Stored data
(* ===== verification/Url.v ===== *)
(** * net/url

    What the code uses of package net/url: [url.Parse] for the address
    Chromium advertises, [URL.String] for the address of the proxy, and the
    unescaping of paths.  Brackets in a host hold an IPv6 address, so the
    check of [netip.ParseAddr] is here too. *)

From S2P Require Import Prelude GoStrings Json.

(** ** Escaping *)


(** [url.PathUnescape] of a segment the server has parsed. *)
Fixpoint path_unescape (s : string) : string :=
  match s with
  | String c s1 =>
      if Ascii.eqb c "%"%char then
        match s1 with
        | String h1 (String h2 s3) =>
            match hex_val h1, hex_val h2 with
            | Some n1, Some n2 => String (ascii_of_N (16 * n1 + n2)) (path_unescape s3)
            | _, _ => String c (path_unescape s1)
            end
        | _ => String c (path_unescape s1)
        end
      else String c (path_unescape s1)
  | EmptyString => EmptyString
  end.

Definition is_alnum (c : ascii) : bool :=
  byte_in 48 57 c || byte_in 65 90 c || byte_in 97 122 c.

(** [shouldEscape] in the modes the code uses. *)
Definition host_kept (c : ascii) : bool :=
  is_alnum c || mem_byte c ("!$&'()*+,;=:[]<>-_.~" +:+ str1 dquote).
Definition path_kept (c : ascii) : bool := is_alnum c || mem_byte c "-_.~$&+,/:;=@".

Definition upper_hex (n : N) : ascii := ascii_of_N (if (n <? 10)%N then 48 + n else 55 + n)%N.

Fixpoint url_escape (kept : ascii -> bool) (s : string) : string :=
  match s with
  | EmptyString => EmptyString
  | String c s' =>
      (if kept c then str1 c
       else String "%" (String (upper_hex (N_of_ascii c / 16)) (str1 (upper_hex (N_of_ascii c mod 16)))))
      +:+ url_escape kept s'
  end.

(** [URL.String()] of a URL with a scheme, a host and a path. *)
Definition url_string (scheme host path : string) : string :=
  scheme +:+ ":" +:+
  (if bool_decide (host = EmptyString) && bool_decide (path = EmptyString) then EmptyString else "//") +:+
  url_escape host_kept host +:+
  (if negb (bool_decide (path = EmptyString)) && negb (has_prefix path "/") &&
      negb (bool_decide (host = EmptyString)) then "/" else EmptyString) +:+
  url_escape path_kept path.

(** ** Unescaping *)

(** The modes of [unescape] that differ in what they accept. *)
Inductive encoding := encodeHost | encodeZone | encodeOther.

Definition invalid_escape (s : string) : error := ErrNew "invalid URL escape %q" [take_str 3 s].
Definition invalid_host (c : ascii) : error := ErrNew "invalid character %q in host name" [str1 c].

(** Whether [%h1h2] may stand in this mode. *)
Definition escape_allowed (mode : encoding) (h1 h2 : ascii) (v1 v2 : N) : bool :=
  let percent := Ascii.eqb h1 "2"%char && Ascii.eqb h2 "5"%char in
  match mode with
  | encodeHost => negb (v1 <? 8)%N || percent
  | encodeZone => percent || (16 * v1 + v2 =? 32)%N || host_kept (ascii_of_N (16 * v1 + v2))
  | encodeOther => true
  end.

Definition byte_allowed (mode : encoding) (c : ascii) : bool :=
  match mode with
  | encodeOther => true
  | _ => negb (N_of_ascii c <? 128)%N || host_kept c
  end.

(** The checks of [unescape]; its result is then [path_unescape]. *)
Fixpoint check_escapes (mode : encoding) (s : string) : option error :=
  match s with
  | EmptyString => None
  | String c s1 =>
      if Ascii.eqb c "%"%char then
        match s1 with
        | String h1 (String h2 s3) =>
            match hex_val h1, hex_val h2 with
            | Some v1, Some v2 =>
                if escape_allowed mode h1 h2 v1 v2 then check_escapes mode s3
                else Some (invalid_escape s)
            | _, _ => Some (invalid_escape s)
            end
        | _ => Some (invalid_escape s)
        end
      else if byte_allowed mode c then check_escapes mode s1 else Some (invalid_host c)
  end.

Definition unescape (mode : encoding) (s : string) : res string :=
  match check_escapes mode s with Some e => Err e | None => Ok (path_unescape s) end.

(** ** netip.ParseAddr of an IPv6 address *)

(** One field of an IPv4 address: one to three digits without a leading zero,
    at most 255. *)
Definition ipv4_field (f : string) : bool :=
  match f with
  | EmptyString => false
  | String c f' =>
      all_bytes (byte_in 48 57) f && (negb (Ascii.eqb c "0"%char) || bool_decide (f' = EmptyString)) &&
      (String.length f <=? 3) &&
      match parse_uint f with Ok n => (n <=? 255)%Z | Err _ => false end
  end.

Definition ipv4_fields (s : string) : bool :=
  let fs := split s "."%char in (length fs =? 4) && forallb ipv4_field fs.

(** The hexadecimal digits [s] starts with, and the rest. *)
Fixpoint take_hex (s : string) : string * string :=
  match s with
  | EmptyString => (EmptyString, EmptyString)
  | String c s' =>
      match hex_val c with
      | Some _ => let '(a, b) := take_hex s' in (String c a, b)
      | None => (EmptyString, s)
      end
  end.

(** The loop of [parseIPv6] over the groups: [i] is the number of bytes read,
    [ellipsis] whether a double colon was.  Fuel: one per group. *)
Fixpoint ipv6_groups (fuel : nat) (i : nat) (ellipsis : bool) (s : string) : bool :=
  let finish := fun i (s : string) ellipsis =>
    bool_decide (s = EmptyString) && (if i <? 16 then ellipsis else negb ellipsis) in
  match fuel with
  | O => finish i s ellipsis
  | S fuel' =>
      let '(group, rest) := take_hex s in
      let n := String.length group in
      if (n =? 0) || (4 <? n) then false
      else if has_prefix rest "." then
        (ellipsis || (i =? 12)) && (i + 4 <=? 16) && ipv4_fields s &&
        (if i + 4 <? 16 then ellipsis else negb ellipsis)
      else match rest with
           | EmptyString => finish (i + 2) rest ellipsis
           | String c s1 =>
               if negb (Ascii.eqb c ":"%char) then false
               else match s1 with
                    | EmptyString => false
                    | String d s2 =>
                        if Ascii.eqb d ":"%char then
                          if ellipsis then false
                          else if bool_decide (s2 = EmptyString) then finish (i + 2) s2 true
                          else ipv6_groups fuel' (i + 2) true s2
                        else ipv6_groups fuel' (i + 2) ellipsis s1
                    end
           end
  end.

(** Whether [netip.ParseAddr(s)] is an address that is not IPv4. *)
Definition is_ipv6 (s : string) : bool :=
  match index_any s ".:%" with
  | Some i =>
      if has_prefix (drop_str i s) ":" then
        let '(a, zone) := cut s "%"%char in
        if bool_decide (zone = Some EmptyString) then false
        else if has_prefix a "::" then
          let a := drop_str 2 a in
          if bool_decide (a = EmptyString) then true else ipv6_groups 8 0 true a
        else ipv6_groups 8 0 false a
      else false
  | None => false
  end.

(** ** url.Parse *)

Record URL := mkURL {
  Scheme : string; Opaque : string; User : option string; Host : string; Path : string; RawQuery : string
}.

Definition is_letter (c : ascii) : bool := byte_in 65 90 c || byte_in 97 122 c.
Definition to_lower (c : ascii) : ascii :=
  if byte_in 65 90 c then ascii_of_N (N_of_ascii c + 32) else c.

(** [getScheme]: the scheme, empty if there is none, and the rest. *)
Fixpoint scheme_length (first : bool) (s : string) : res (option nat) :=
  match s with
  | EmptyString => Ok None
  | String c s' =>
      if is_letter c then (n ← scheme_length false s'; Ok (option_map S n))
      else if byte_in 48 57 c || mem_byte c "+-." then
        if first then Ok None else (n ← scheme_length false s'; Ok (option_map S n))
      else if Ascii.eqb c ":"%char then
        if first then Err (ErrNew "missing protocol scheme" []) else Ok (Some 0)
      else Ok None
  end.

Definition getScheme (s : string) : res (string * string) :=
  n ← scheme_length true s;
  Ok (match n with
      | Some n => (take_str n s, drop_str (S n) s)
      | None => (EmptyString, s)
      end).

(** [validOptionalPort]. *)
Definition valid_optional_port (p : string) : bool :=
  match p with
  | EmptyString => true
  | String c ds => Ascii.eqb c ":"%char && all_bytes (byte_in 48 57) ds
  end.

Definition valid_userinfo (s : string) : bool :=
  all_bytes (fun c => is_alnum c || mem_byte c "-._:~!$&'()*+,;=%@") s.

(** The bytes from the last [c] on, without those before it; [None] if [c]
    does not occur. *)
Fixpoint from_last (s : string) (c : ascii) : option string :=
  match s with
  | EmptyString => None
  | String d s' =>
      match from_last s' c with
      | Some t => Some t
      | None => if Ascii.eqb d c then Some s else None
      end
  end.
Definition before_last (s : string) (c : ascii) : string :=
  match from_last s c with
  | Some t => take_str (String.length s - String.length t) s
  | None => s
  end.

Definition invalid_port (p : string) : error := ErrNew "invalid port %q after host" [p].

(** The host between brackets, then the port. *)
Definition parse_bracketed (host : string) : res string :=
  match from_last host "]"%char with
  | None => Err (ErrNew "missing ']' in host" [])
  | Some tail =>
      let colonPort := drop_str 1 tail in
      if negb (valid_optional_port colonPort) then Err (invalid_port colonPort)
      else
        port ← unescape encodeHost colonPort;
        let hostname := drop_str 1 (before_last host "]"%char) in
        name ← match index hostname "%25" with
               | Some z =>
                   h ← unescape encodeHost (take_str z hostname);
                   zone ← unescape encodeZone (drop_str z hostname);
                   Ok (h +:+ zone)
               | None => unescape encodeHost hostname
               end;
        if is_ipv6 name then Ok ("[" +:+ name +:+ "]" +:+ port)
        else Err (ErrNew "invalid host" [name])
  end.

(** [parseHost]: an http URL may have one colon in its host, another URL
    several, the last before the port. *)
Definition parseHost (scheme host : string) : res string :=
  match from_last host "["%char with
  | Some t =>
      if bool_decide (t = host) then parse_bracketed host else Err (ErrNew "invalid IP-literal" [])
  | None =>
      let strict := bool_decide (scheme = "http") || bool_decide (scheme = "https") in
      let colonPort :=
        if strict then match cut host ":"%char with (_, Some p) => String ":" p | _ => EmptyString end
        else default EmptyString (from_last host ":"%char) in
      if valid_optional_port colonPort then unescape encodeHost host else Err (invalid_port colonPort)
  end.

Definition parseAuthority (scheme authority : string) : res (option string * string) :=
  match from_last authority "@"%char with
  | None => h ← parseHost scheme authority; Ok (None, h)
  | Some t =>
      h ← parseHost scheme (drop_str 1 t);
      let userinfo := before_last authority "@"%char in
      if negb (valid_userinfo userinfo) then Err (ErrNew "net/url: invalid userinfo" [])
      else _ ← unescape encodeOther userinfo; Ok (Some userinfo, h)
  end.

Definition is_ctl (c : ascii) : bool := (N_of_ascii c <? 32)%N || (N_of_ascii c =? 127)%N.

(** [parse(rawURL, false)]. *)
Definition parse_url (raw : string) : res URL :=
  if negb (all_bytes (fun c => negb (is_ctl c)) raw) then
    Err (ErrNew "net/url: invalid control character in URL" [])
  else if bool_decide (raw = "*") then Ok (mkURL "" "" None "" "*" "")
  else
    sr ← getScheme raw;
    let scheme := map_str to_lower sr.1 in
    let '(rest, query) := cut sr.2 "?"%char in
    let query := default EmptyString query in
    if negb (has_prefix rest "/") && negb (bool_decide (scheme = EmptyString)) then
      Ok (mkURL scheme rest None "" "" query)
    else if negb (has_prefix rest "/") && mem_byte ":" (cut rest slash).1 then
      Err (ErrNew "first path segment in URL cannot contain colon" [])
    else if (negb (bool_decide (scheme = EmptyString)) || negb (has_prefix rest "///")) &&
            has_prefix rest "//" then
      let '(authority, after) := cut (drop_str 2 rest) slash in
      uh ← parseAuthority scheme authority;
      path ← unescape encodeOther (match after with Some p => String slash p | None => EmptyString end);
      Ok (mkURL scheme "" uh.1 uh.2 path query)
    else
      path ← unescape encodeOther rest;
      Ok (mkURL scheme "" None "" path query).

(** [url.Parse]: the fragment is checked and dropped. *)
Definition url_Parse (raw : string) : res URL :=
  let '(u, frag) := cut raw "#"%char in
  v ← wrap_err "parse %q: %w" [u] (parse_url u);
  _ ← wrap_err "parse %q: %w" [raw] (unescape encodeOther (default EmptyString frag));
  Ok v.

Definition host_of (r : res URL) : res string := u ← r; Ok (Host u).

* _REQUIRED WORK_: Please output exactly the lines between the one holding "else match s1 with" and the one holding "let '(a, zone)" in the records above, inclusive, and nothing more.

* _TASK OUTPUT_:
               else match s1 with
                    | EmptyString => false
                    | String d s2 =>
                        if Ascii.eqb d ":"%char then
                          if ellipsis then false
                          else if bool_decide (s2 = EmptyString) then finish (i + 2) s2 true
                          else ipv6_groups fuel' (i + 2) true s2
                        else ipv6_groups fuel' (i + 2) ellipsis s1
                    end
           end
  end.

(** Whether [netip.ParseAddr(s)] is an address that is not IPv4. *)
Definition is_ipv6 (s : string) : bool :=
  match index_any s ".:%" with
  | Some i =>
      if has_prefix (drop_str i s) ":" then
        let '(a, zone) := cut s "%"%char in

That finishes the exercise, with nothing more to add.